Richard Hemsley, Managing Director, Lombard, said:
“Following a sharp decline in total fixed capital growth investment during the recession, it is great to see a more positive picture now emerging. Although it appears that manufacturers are taking a somewhat cautious approach, they are also feeling bolstered by a growing confidence in the economic climate.

According to EEF, raising the UK’s level of investment will be essential in tackling its longstanding position as an underperformer compared to competitors. In terms of the share of GDP accounted for by capital expenditure, despite levels falling across most of the developed world the UK share stood at 13% in 2013 compared to the EU28 and OECD average of 18%.

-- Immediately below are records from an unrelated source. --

(* ===== verification/Prelude.v ===== *)
(** * Verification of orafce's DBMS_ASSERT package (src/assert.c)

    ** The program

    [src/assert.c] is the PostgreSQL extension module that implements
    Oracle's DBMS_ASSERT package: seven SQL functions that validate or
    quote text before it is spliced into dynamic SQL.  Its parts are

    - [ParseIdentifierString] (lines 50-121), the tokenizer of a possibly
      qualified, possibly quoted SQL name.  The quote-pair scanner is the
      [for (;;)] loop of lines 72-82, which collapses a doubled quote in
      place with [memmove];
    - [check_sql_name] (lines 286-316), the validator of one simple name,
      on the bytes of a datum with a C [int] counter;
    - the four validating functions [dbms_assert_qualified_sql_name],
      [dbms_assert_simple_sql_name], [dbms_assert_schema_name] and
      [dbms_assert_object_name], with the four exception macros of lines
      23-38 and [EMPTY_STR] of line 40;
    - [dbms_assert_noop], [dbms_assert_enquote_literal] and
      [dbms_assert_enquote_name], which copy or hand over to the host;
    - the seven registrations [PG_FUNCTION_INFO_V1] of lines 14-20 and
      the macros through which each function reads the call record of
      the server and returns its result;
    - what the file calls and does not define: the C library ([isspace],
      [isalnum], [strchr], [strlen], [memmove]) and PostgreSQL (name-list
      splitting, catalog lookup, privilege test, quoting, case folding).

    ** The development, file by file

    - [Prelude] (this file): the monad in which the C code is written, its
      notation and laws; [keeps], the invariants of a computation, with
      the tactic [keeps_steps]; [halts], the runs that do not exhaust
      their fuel, with a postcondition on the state they leave; the hint
      database [orafce], the tactics [solve_app], [solve_length] and
      [by_compute], and the lemmas on [take_while] and [drop_while] the
      components share.
    - [Ctype]: the characters the code names ([NUL], [DQ], [SQ], [DOT],
      [UNDERSCORE]) and the class [Ctype], the interface of the
      locale-dependent classifiers [isspace] and [isalnum] with the laws
      the proofs use; the "C" locale is the instance [C_locale], and
      [Latin1_locale] is a locale with national letters.  The theorems on
      the parser and the validator hold for every instance.
    - [CString]: buffers and pointers.  A pointer is an offset ([nat]) into
      one buffer ([list ascii]); [load], [strchr], [strlen] and [memmove]
      give the fault [OutOfBounds] instead of touching memory outside the
      buffer.  [cstr_at b p s] says that the NUL-terminated string [s]
      starts at offset [p] of [b]; [terminators_kept] relates a buffer to
      one of the same size in which its terminators are still there;
      [same_string] is the partial equivalence of the buffers that hold
      the same string.
    - [QualifiedName]: what a qualified name is, without buffers: the
      record [NamePart], the grammar [qualified] as an inductive relation,
      the reference parser [parse_qualified] on lists (the scanner
      [unquote], the scan [scan_unquoted], the step [parse_sep]), the
      proof that the parser decides the grammar, that a string has at most
      one reading, that printing then parsing gives the parts back, that
      a qualified name neither starts nor ends with a dot, and that a
      string is rejected when a name is missing at its start or after one
      of its dots ([dotted]).
    - [Quoting]: quoting by doubling, as the specification describes the
      encoders of the host: [double] and [quoted] for an arbitrary quote
      character, their inverses [undouble] and [unquoted], and [tolower],
      with the round trips and the interplay of folding and doubling.
    - [ParseIdent]: [ParseIdentifierString] as the C code is written, one
      definition per loop ([skip_space], [scan_quoted], [scan_name],
      [name_loop]) and per half of the loop body ([parse_one],
      [after_name]).  Theorems: on every NUL-terminated buffer the function
      stays inside the buffer and returns; its result is that of
      [parse_qualified], hence membership in the grammar; the bytes left
      between [curname] and [endp] are the texts of the parts; the size of
      the buffer never changes; verdict and names respect [same_string]
      ([Proper] instances): the bytes after the terminator do not matter.
    - [SimpleName]: [check_sql_name], its two loops ([quoted_loop],
      [unquoted_loop]) with the counter [len] in [Z].  [quote_walk] and
      [accepts_quoted] are the quoted branch on lists, [is_simple_name] is
      the validator the specification describes.  Theorems: no read
      outside the datum except on the name that is a lone quote; exactly
      which quoted names are accepted; agreement with the specification on
      quoted names without inner quotes; the two families of names on
      which code and specification differ; the datum is never written.
    - [Totality]: the two functions on arbitrary memory, by the rules of
      [halts].  Theorems: every call of [ParseIdentifierString] and of
      [check_sql_name] ends, with a verdict or with a read outside the
      buffer, whatever the buffer holds and whatever the counter is; the
      collapses of the parser write over no terminator, so that a buffer
      that holds a C string holds one afterwards.
    - [Machine]: [check_sql_name] a second time, as a transition relation
      [step] between the program points of the function ([state]: the
      entry, the test of each loop, the test after the quoted loop, the
      two ways to end).  Theorems, by induction on the rules: the relation
      is deterministic and never stuck before a final state; the invariant
      [inv] bounds the counter and the pointer; the only reads outside the
      datum are those of the empty datum and of the lone quote; every
      state reaches a final one within [measure] transitions; the
      relation and the function of [SimpleName] describe the same runs.
    - [DbmsAssert]: the seven SQL functions.  The class [Host] lists the
      PostgreSQL functions they call; [Outcome] is how a call ends
      ([Returned], [Raised] with one of the four errors of [ErrorKind],
      [HostRaised] by the host, [Faulted]).  Theorems, for every host:
      which arguments each function returns, copy-through, the error each
      function raises, the single faulting argument, the rejection of
      names that start or end with a dot or lack a name after a dot, the
      dependence of [simple_sql_name] on the locale.  [toy_host] is a
      small instance for the concrete examples: three schemas, one
      table, and the parser of the package for name parser.
    - [Encoder]: the two quoting functions together with the validators.
      The class [QuotingHost] is the contract of [quote_literal],
      [quote_ident] and [lower], in the terms of [Quoting]; [toy_host] is
      an instance.  Theorems, for every such host: [qualified_sql_name]
      accepts what [enquote_name] returns and the parser reads the name
      back; with [loweralize] the name read back is the folded one;
      [simple_sql_name] accepts the encoding of a name without double
      quote and rejects that of a name with one inside; the literal of
      [enquote_literal] for a text without backslash is the one text
      that decodes to it.
    - [Catalog]: [schema_name] and [object_name] together with the
      grammar and the encoder.  The class [CatalogHost] is the contract
      of the name parser of the host: on a name of the grammar whose
      parts are shorter than [NAMEDATALEN] it returns the identifiers of
      the parts ([ident_of]: the text of a quoted part, the folded text
      of an unquoted one); [toy_host] is an instance.  [usable] is the
      lookup and the two tests of lines 259-267.  Theorems, for every
      such host: [schema_name] returns a name of the grammar exactly
      when it has one part and the identifier of that part is a usable
      schema; [object_name] resolves the identifiers of the parts; both
      read back, from what [enquote_name] returns, the name it was
      given.
    - [Fmgr]: the calling convention.  [SqlFunction] has one constructor
      for each registration of lines 14-20; [FunctionCallInfoData] is the
      call record (the slots [arg] with the flags [argnull]), [Datum] a
      pointer to a text, possibly null, or a [bool]; [call] is each of
      the seven functions on a call record, with the fetches of the
      code: the validating functions test [PG_ARGISNULL] before they
      read the slot ([guarded]), the others do not ([unguarded]).
      Theorems: what the flag decides, the ways in which a call with a
      text for argument can end, and that the datum a call of
      [enquote_name] returns passes a call of [qualified_sql_name].

    ** How state and effects are modelled

    C code is written in [prog S R A]: a state-passing computation over
    the buffer [S] that continues with a value ([Next]), executes the C
    statement [return r] ([Return], which skips the rest of the function),
    or faults ([Fault]).  A fault is [OutOfBounds], an access outside the
    buffer, or [OutOfFuel], the bound of a loop exhausted.  [run] turns a
    function body into its [result], [Done r] or [Crash f].  A raised
    PostgreSQL error does not return to the caller: in [DbmsAssert] the
    first failing guard decides the outcome.

    ** Fuel

    Every C loop is a [Fixpoint] on a fuel counter.  [ParseIdentifierString]
    runs with [S (length buffer)] and [check_sql_name] with
    [S (Z.to_nat len)].  This is enough: each iteration of the parser
    moves [nextp] forward or shortens the string by one byte, and each
    iteration of the validator consumes a unit of [len].  The theorems
    state results as [Done r], so none of them holds of a run that ends in
    [OutOfFuel]; [ParseIdentifierString_fuel] shows the result is the same
    for every larger bound, and the two theorems of [Totality] that no
    run ends in [OutOfFuel], on well-formed input or not.  The machine of
    [Machine] has no fuel: its runs are finite because [measure]
    decreases at every transition.

    ** Not modelled

    Of the function manager: detoasting, the bit layout of the header of
    a [text] (a text is its payload bytes, [VARSIZE] their number plus
    [VARHDRSZ]), [palloc] and the memory contexts, and the SQL
    declarations of the functions, which are not under [src/]: whether
    the server calls a function with a NULL argument at all is decided
    there.  The bodies of the host functions: they are the fields of
    [Host].  The quoting functions have the contract [QuotingHost],
    taken from the specification (it leaves open the literal of a text
    with a backslash, and which bytes the case folding of the locale
    changes); the name parser has the contract [CatalogHost], which says
    nothing of the strings outside the grammar of the package (the
    parser of the server accepts more) nor of the names of
    [NAMEDATALEN] bytes or more (the server truncates them).  The
    catalog lookup, the privilege test and the resolution of a relation
    have no contract: they read the state of a database, and the
    theorems on [schema_name] and [object_name] are stated in terms of
    what they answer.  The SQLSTATE values of the four errors, which
    [orafunc.h] defines.  The signedness of [char] in the calls of
    [isalnum].  The rest of [src/assert.c] is comments, include
    directives and prototypes. *)

From Stdlib Require Export Ascii String ZArith Lia.
From stdpp Require Export base tactics decidable option list.
From stdpp Require Export strings.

Investment in plant and machinery was undertaken by over 95% of manufacturers in the survey in the past two years, with investment levels averaging £1m. Looking forward, one in three companies are planning to invest the same on plant and machinery over the next two years as they did in the previous two, although these spending plans are moderate in scale.

A better economic outlook, the need to replace equipment and expansion into new areas of activity are the driver of greater investment. But, with half the companies surveyed not planning to scale up their expenditure on plant and machinery, this raises fears as to whether the recent rise in investment can be sustained.

However, the survey shows 70% of companies plan to increase their investment in staff training and recruitment, with one in six targeting a significant increase. Furthermore, three in five companies plan to increase expenditure on marketing and branding and a similar proportion on R&D, highlighting the need for government to continue to support applied research . The increasing role of intangible investment is highlighted by the fact 60% of companies plan to increase investment in three or more categories.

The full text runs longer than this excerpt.